Deacon is focused upon in some detail for his work embodies the premises just
discussed. He grounds his hypothesis upon associative learning up until the point
where symbols emerged, and as such Deacon adopts a parsimonious and
comparative approach, albeit an abstract one. It is at the point where symbols
emerge that his hypothesis will then be augmented with a discussion about the
properties of a putative General Symbol Machine (GSM) that allows the
formation of stimulus equivalence classes. This categorical ability is specific to
humans and, it will be claimed, essential for symbolic behavior.

Information

Information is to be understood in terms of its role in reducing uncertainty.
Through natural selection specific mechanisms will emerge that cause organisms
to react to pertinent input. For example, a frog whose retina is stimulated by a fly
crossing its visual field will produce an appropriate tongue-flick response that will
lead to eating. The way in which the frog’s visual system and tongue-flick system
etc. are constituted renders the visual input information – the frog’s systems can
be in 1+n states and this input determines which of those states they will be in.

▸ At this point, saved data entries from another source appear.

(* ===== verification/SessionStoreInv.v ===== *)
(** The invariant of the server's sessions, and the life of a session.

    Theorems on SessionStore.v (src/masterdns/internal/udpserver/session.go). *)

From stdpp Require Import base tactics list gmap strings sorting.
From Stdlib Require Import ZArith Lia.
From S2P Require Import Prelude Enums Mlq Compression VpnProto GoFloat ArqState Arq TxQueue ArqData ArqControl ArqEvents GoHeap Session SessionInv SessionServe SessionServeInv SessionFair SessionReach SessionStore.
Import Session.

(** ** What the operations of a session leave alone *)

(** The identity of a session: all that is set when it is created. *)
Definition core (r : sessionRecord) :=
  (ID r, Cookie r, ResponseMode r, UploadCompression r, DownloadCompression r,
   (UploadMTU r, DownloadMTU r, DownloadMTUBytes r, MaxPackedBlocks r), VerifyCode r, Signature r, reuseUntilUnixNano r, closedFlag r).

Lemma core_note id now sup r : core (noteStreamClosed id now sup r) = core r.
Proof.
  unfold noteStreamClosed. case_if; [done|]. unfold evictOldestRecentlyClosedLocked, pruneRecentlyClosedLocked.
  destruct (prune_loop _ _ _ _). destruct (evict_loop _ _ _ _). done.
Qed.

Lemma core_removeActive id r : core (removeActiveStreamLocked id r) = core r.
Proof. unfold removeActiveStreamLocked. by destruct (list_find _ _) as [[i x]|]. Qed.

Lemma core_remove id now sup r : core (removeStream id now sup r) = core r.
Proof. unfold removeStream. case_if; [done|]. by rewrite core_note, core_removeActive. Qed.

Lemma core_onClosed id now reason r : core (onStreamClosed id now reason r) = core r.
Proof. unfold onStreamClosed. case_if; [done|]. apply core_remove. Qed.

Lemma core_finalize a now reason r : core (finalizeStream a now reason r) = core r.
Proof. unfold finalizeStream. destruct (objects r !! a) as [[q v]|]; [|done]. case_if; [done|]. by rewrite core_onClosed. Qed.

Lemma core_event a now e r : core (streamEvent a now e r) = core r.
Proof. unfold streamEvent. destruct (objects r !! a); [|done]. case_if; [by rewrite core_onClosed|done]. Qed.

Lemma core_abort a reason now r : core (abortStream a reason now r) = core r.
Proof. unfold abortStream, closeStream. by rewrite core_event. Qed.

Lemma core_getOrCreate id cfg conn now r : core (getOrCreateStream id cfg conn now r).2 = core r.
Proof. unfold getOrCreateStream. case_if; [done|]. destruct (Streams r !! id); [done|]. case_if; [done|]. cbn [snd]. by case_if. Qed.

Lemma core_fold {A} (f : sessionRecord -> A -> sessionRecord) l r : (forall r x, core (f r x) = core r) -> core (fold_left f l r) = core r.
Proof. intros Hf. revert r. induction l as [|x l IH]; intros r; [done|]. cbn. by rewrite IH, Hf. Qed.

Lemma core_cleanup now retention r : core (cleanupTerminalStreams now retention r) = core r.
Proof.
  unfold cleanupTerminalStreams. case_if; [done|]. unfold terminal_scan.
  assert (Hs : forall l ids r, core (fold_left (fun '(removeIDs, r) '(streamID, a) =>
    if streamID =? 0 then (removeIDs, r)
    else match objects r !! a with
         | None => (removeIDs, r)
         | Some s =>
             let '(remove, s) := terminal_status now retention s in
             (if (remove : bool) then removeIDs ++ [(streamID, a)] else removeIDs, r <| objects ::= <[a := s]> |>)
         end) l (ids, r)).2 = core r).
  { induction l as [|[id a] l IH]; intros ids r0; [done|]. cbn [fold_left]. case_if; [apply IH|]. destruct (objects r0 !! a); [|apply IH].
    destruct (terminal_status _ _ _). by rewrite IH. }
  specialize (Hs (map_to_list (Streams r)) [] r). destruct (fold_left _ _ ([], r)) as [ids r1]. rewrite core_fold; [done|]. intros r0 [id a].
  unfold terminal_remove. by rewrite core_remove, core_finalize, core_abort.
Qed.

Lemma core_orphans limit : forall fuel k, core (process_orphans fuel limit k).2 = core k.2.
Proof.
  induction fuel as [|fuel IH]; intros [[payload blocks] r]; cbn [process_orphans]; [done|]. repeat (case_if; [|done || idtac]); [done|].
  destruct (Mlq.PopAnyIf _ _ _) as [[p|] q]; [|done]. by rewrite IH.
Qed.

Lemma core_stream limit id a now : forall fuel k, core (process_stream fuel limit id a now k).2 = core k.2.
Proof.
  induction fuel as [|fuel IH]; intros [[payload blocks] r]; cbn [process_stream]; [done|]. case_if; [|done]. destruct (objects r !! a) as [s|]; [|done].
  case_if; [done|]. destruct (StreamServer.PopAnyTXPacket _ _ _) as [[p|] q]; [|done]. by rewrite IH.
Qed.

Lemma core_process limit now cs : forall k, core (process_all limit now cs k).2 = core k.2.
Proof.
  induction cs as [|c cs IH]; intros k; cbn [process_all]; [done|]. case_if; [done|]. rewrite IH. unfold processID.
  repeat case_if; [done|apply core_orphans|]. destruct (c.2); [apply core_stream|done].
Qed.

Lemma core_snapshot r : core (activeStreamSnapshot r).2 = core r.
Proof. unfold activeStreamSnapshot. by repeat case_if. Qed.

Lemma core_pack first id sid now r : core (packControlBlocks first id sid now r).2 = core r.
Proof.
  unfold packControlBlocks. case_if; [done|]. pose proof (core_snapshot r) as Hs. destruct (activeStreamSnapshot r) as [[ids ss] r1].
  match goal with |- context [process_all ?l now ?o ?k] => pose proof (core_process l now o k) as Ha; destruct (process_all l now o k) as [[pay bl] r2] end.
  cbn [snd] in *. congruence.
Qed.

Lemma core_try now cs : forall r, core (try_candidates now cs r).2 = core r.
Proof.
  assert (H1 : forall c r, core (try_candidate now c r).2 = core r).
  { intros [id st] r. unfold try_candidate. case_if; [by destruct (Mlq.Pop _)|]. destruct (st ≫= _) as [[a s]|]; [|done].
    repeat (case_if; [done || idtac|]); [|destruct (StreamServer.PopNextTXPacket s.2) as [[[p n]|] v]; [by case_if|done]].
    cbn [snd]. unfold deactivateStream. case_if; [done|]. by rewrite core_removeActive. }
  induction cs as [|c cs IH]; intros r; cbn [try_candidates]; [done|]. specialize (H1 c r). destruct (try_candidate now c r) as [[[p sid]|] r1]; [done|].
  cbn [snd] in H1. by rewrite IH.
Qed.

Lemma core_serve duplication now r : core (dequeueSessionResponse duplication now r).2 = core r.
Proof.
  unfold dequeueSessionResponse. case_if; [done|]. assert (Hd : core (dequeueDuplicatedPackedControlBlock r).2 = core r).
  { unfold dequeueDuplicatedPackedControlBlock. destruct (LastPackedControlBlock r); [|done]. case_if; [done|]. cbn [snd]. by case_if. }
  destruct (dequeueDuplicatedPackedControlBlock r) as [[x|] r1]; [done|]. cbn [snd] in Hd. rewrite <- Hd. pose proof (core_snapshot r1) as Hs.
  destruct (activeStreamSnapshot r1) as [[ids ss] r2]. cbn [snd] in Hs. rewrite <- Hs.
  match goal with |- context [try_candidates now ?l r2] => pose proof (core_try now l r2) as Ht; destruct (try_candidates now l r2) as [found r3] end.
  cbn [snd] in Ht. rewrite <- Ht. destruct found as [[[id p] sid]|]; [|done]. unfold answer_with. case_if; [|done].
  pose proof (core_pack p id sid now (r3 <| RRStreamID := id + 1 |>)) as Hp. destruct (packControlBlocks _ _ _ _ _) as [pkt r4]. cbn [snd] in *.
  unfold cachePackedControlBlockDuplicate. by case_if.
Qed.

(** Closing all streams of a session also marks it as closed. *)
Definition is_closeAll (o : session_op) : bool := match o with OpCloseAll _ _ => true | _ => false end.

Lemma core_step r o : is_closeAll o = false -> core (step r o) = core r.
Proof.
  intros Ho. destruct o; cbn [step]; try done.
  - apply core_getOrCreate.
  - unfold ensureStream0. case_if; [done|]. apply core_getOrCreate.
  - apply core_remove.
  - apply core_onClosed.
  - apply core_note.
  - unfold deactivateStream. case_if; [done|]. apply core_removeActive.
  - unfold pruneRecentlyClosed. case_if; [done|]. unfold pruneRecentlyClosedLocked. by destruct (prune_loop _ _ _ _).
  - apply core_snapshot.
  - apply core_finalize.
  - apply core_event.
  - apply core_abort.
  - apply core_cleanup.
  - unfold enqueueOrphanReset. by case_if.
  - apply core_serve.
Qed.

(** ** The invariant *)

(** What the handshake fixed: the signature is the payload of the request, and mode, verify
    code and MTUs come from it; the compression types are known ones. *)
Record negotiated (r : sessionRecord) : Prop := {
  ng_cookie : u8 (Cookie r);
  ng_mode : ResponseMode r = nth 0 (Signature r) 0;
  ng_code : VerifyCode r = take 4 (drop 6 (Signature r));
  ng_upload : UploadMTU r <= Z.max minSessionMTU (of_be16 (nth 2 (Signature r) 0) (nth 3 (Signature r) 0));
  ng_download : DownloadMTU r <= Z.max minSessionMTU (of_be16 (nth 4 (Signature r) 0) (nth 5 (Signature r) 0));
  ng_types : 0 <= UploadCompression r <= 3 /\ 0 <= DownloadCompression r <= 3
}.

Record record_ok (id : Z) (r : sessionRecord) : Prop := {
  ro_id : ID r = id;
  ro_serve : serve_ok r;
  ro_open : isClosed r = false;
  ro_upload : minSessionMTU <= UploadMTU r <= maxSessionMTU;
  ro_download : minSessionMTU <= DownloadMTU r <= maxSessionMTU;
  ro_bytes : DownloadMTUBytes r = DownloadMTU r;
  ro_blocks : 1 <= MaxPackedBlocks r;
  ro_reuse : 0 < reuseUntilUnixNano r;
  ro_negotiated : negotiated r
}.

Record store_ok (s : sessionStore) : Prop := {
  (** sessions have numbers from 1 to 255 and are counted *)
  st_range : forall id r, byID s !! id = Some r -> 1 <= id <= maxServerSessionID;
  st_record : forall id r, byID s !! id = Some r -> record_ok id r;
  st_count : activeCount s = Z.of_nat (size (byID s));
  (** a registered signature leads to a session with that signature, and is swept in time *)
  st_sig : forall sig id, bySig s !! sig = Some id -> exists r, byID s !! id = Some r /\ Signature r = sig /\
    nextReuseSweepUnixNano s <> 0 /\ nextReuseSweepUnixNano s <= reuseUntilUnixNano r;
  (** no session is open and remembered as closed *)
  st_closed : forall id c, recentClosed s !! id = Some c -> byID s !! id = None;
  st_next : 1 <= nextID s <= maxServerSessionID;
  st_cookies : len (cookieBytes s) = 32 /\ bytes_ok (cookieBytes s) /\ 0 <= cookieIndex s <= 32;
  st_ttl : 0 < sessionInitTTL s
}.
(** ** Reachable stores *)

(** The store of a server, with the limits of its configuration. *)
Definition server_store (options : list any) (maxSessions maxStreams : Z) : sessionStore :=
  (newSessionStore options) <| maxActiveSessions := maxSessions |> <| maxActiveStreams := maxStreams |>.

Lemma duration_pos options i d : 0 < d -> 0 < duration_option options i d.
Proof. intros Hd. unfold duration_option. destruct (options !! i) as [[v|v]|]; [|done|done]. destruct (Z.ltb_spec 0 v); lia. Qed.

Lemma server_store_ok options maxSessions maxStreams : store_ok (server_store options maxSessions maxStreams).
Proof.
  split; try (cbn; done).
  - split_and!; [done| |done|done]. repeat constructor; unfold u8; lia.
  - apply duration_pos. lia.
Qed.

Inductive store_reachable (s0 : sessionStore) : sessionStore -> Prop :=
| store_start : store_reachable s0 s0
| store_next s o : store_reachable s0 s -> store_op_ok s o -> store_reachable s0 (store_step s o).

Lemma store_reachable_ok options maxSessions maxStreams s : store_reachable (server_store options maxSessions maxStreams) s -> store_ok s.
Proof. induction 1 as [|s o _ IH Ho]; [apply server_store_ok|]. by apply store_step_ok. Qed.

(** C17: In every state the sessions of a server can reach: sessions have numbers from 1 to
    255, their records carry these numbers, MTUs within the limits and at least one packed
    block, and satisfy the invariant of a session; the counter of sessions is their
    number; a registered signature leads to a session that has it, and the time of the
    next sweep is not after the end of any registered one; no session is both open and
    remembered as closed. *)
Theorem store_invariant (options : list any) (maxSessions maxStreams : Z) (s : sessionStore) :
  store_reachable (server_store options maxSessions maxStreams) s -> store_ok s.
Proof. apply store_reachable_ok. Qed.

(** ** Repeated requests *)

Definition registered (payload : bytes) (id : Z) (r0 : sessionRecord) (s : sessionStore) : Prop :=
  bySig s !! payload = Some id /\ exists r, byID s !! id = Some r /\ core r = core r0.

The manner in which information is ‘transmitted’ can be organized as follows:
Cues convey information by being permanently on, or constantly present, for
example the yellow and black stripes of a wasp. This is a continuous feature of a
wasp’s abdomen and indicates that the wasp carries a dangerous sting – fatal to
some organisms, a painful irritant to others. This information reduces the
uncertainty about whether or not to approach a wasp.
Cues require no more than perceptual salience and then a learnt association to
be freshly established. The same is true of indices, or indexicals. The difference
between indices and cues is that indices indicate the presence of something by
dint of a causal relationship with that thing, such that smoke is the index of fire,
foaming about the mouth is the index of scurvy.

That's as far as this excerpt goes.